RECORDS SUPPLIED:
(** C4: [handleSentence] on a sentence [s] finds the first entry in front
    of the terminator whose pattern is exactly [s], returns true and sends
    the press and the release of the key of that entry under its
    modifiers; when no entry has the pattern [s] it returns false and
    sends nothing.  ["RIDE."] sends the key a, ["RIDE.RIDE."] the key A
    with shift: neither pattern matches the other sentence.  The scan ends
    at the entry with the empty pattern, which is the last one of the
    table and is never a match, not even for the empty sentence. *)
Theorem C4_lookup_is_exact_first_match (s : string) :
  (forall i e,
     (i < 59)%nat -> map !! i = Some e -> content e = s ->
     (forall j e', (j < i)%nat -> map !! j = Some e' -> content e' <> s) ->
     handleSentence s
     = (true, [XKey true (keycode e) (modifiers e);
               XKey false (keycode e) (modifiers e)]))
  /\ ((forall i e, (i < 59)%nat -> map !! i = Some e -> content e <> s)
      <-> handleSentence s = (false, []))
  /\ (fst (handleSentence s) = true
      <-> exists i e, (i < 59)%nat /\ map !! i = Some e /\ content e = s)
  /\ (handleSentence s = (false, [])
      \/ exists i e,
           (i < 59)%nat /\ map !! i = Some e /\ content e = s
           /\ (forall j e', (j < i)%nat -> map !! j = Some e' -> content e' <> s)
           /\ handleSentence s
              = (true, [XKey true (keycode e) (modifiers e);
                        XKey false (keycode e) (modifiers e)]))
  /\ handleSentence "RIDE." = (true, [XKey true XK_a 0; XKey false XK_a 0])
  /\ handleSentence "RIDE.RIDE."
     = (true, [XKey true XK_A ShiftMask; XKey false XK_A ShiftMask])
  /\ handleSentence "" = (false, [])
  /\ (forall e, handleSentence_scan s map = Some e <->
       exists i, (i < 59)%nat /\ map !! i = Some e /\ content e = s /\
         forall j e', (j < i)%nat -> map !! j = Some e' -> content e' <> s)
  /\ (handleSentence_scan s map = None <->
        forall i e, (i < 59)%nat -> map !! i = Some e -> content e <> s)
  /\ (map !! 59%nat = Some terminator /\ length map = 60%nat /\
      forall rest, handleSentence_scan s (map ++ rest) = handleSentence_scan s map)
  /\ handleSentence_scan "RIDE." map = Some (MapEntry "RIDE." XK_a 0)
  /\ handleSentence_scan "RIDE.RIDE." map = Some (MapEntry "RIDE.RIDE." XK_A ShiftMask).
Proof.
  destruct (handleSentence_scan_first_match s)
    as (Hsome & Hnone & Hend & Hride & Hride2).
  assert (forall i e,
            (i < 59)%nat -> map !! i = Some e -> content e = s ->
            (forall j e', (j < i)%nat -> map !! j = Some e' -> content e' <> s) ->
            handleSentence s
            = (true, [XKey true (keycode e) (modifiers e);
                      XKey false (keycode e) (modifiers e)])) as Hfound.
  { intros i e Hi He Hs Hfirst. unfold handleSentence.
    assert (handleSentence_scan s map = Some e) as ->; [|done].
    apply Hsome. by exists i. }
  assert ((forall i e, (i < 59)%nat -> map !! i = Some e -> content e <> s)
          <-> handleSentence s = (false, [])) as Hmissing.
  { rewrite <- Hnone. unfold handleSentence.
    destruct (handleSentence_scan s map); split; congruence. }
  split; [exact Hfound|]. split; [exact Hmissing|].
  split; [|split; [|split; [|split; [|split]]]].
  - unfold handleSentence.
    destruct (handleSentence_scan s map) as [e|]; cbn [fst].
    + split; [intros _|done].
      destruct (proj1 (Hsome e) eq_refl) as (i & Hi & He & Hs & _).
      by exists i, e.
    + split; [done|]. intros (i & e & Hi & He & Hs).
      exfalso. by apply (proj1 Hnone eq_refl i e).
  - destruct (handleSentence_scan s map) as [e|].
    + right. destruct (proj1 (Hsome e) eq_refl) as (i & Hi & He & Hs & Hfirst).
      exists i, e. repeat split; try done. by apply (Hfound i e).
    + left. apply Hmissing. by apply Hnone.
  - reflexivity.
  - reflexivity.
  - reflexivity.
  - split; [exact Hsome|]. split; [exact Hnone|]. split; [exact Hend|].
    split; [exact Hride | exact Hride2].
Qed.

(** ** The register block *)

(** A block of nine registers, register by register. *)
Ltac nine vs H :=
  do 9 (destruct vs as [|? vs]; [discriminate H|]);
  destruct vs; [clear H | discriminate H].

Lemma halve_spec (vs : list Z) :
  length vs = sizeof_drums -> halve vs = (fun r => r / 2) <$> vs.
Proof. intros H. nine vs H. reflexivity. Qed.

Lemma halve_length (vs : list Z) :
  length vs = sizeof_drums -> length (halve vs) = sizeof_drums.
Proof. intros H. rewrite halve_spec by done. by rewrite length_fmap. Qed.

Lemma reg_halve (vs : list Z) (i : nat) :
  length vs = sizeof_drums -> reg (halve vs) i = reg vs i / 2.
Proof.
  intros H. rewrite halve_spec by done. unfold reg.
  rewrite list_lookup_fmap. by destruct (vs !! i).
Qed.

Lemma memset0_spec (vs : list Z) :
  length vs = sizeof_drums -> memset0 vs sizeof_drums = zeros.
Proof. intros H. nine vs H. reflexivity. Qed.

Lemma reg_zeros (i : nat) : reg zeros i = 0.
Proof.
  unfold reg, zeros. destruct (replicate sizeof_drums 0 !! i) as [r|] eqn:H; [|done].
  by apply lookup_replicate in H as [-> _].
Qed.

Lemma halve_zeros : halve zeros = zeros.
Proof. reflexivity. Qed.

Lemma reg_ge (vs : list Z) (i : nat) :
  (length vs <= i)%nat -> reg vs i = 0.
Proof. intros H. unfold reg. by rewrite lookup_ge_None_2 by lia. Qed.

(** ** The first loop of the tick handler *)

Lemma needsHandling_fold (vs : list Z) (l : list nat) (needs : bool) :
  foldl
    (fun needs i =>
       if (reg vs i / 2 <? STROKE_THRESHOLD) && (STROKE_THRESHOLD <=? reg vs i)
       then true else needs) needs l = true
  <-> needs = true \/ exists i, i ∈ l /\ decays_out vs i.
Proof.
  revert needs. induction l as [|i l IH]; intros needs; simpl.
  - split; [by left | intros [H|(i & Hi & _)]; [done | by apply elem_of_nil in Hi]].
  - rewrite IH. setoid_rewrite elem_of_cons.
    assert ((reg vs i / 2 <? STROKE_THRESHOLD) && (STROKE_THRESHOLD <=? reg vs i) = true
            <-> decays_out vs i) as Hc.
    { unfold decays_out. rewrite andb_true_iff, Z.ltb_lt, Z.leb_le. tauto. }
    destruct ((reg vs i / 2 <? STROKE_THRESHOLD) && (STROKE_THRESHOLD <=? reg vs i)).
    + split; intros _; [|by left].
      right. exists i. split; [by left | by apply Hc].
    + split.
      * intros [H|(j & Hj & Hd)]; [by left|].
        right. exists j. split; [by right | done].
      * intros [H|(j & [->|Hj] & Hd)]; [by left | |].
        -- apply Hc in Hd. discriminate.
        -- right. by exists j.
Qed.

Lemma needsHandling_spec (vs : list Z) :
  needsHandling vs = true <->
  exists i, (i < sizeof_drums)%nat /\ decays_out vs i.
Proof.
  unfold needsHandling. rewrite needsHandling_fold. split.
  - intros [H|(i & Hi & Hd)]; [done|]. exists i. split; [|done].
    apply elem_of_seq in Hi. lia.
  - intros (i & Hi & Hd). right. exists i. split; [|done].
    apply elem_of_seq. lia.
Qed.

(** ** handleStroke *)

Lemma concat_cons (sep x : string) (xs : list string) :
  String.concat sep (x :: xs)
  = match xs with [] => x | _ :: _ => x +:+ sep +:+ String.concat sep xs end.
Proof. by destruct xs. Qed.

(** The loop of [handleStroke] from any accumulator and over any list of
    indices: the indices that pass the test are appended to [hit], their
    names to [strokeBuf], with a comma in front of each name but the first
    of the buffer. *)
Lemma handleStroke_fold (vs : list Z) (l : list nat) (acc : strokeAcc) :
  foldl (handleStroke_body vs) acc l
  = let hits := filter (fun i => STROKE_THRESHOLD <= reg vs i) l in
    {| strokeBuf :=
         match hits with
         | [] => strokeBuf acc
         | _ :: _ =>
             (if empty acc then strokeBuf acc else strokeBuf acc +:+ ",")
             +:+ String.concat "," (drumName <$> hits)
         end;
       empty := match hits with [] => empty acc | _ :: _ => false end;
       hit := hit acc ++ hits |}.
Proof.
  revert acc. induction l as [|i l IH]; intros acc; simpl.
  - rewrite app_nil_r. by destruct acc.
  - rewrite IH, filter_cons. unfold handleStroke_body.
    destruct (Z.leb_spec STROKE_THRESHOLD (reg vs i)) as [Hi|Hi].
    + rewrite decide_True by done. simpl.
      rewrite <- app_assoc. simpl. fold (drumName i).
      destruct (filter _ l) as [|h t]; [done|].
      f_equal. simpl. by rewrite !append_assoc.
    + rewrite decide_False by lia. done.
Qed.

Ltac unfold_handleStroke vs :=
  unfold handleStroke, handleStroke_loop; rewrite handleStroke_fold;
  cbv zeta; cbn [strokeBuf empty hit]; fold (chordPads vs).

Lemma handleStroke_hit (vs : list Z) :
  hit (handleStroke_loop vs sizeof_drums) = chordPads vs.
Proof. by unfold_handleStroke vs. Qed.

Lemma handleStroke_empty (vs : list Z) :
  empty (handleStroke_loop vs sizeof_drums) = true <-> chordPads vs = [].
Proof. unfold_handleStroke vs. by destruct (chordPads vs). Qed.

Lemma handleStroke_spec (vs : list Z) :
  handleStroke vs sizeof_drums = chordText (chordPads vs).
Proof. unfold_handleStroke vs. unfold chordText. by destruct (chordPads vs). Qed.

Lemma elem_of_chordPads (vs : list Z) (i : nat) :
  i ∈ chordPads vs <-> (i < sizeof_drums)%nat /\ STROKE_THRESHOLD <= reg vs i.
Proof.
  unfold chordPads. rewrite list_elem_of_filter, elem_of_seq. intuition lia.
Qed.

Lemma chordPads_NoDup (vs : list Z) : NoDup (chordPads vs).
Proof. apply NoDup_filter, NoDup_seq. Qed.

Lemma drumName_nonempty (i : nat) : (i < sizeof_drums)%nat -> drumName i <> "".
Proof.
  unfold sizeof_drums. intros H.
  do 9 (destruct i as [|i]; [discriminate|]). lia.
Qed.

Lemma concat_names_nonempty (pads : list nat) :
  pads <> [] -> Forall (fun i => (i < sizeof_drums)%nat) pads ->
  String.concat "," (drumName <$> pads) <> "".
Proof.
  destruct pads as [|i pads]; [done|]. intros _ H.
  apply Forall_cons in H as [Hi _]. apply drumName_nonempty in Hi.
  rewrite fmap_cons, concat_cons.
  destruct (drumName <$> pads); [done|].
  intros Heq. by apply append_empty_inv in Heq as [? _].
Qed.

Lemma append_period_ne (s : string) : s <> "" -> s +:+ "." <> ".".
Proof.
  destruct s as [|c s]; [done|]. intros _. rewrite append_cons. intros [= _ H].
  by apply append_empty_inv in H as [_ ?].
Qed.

WORK INSTRUCTION:
Copy out the lines above word for word, stopping after the line containing "sends the key".

ANSWER BOX:
(** C4: [handleSentence] on a sentence [s] finds the first entry in front
    of the terminator whose pattern is exactly [s], returns true and sends
    the press and the release of the key of that entry under its
    modifiers; when no entry has the pattern [s] it returns false and
    sends nothing.  ["RIDE."] sends the key a, ["RIDE.RIDE."] the key A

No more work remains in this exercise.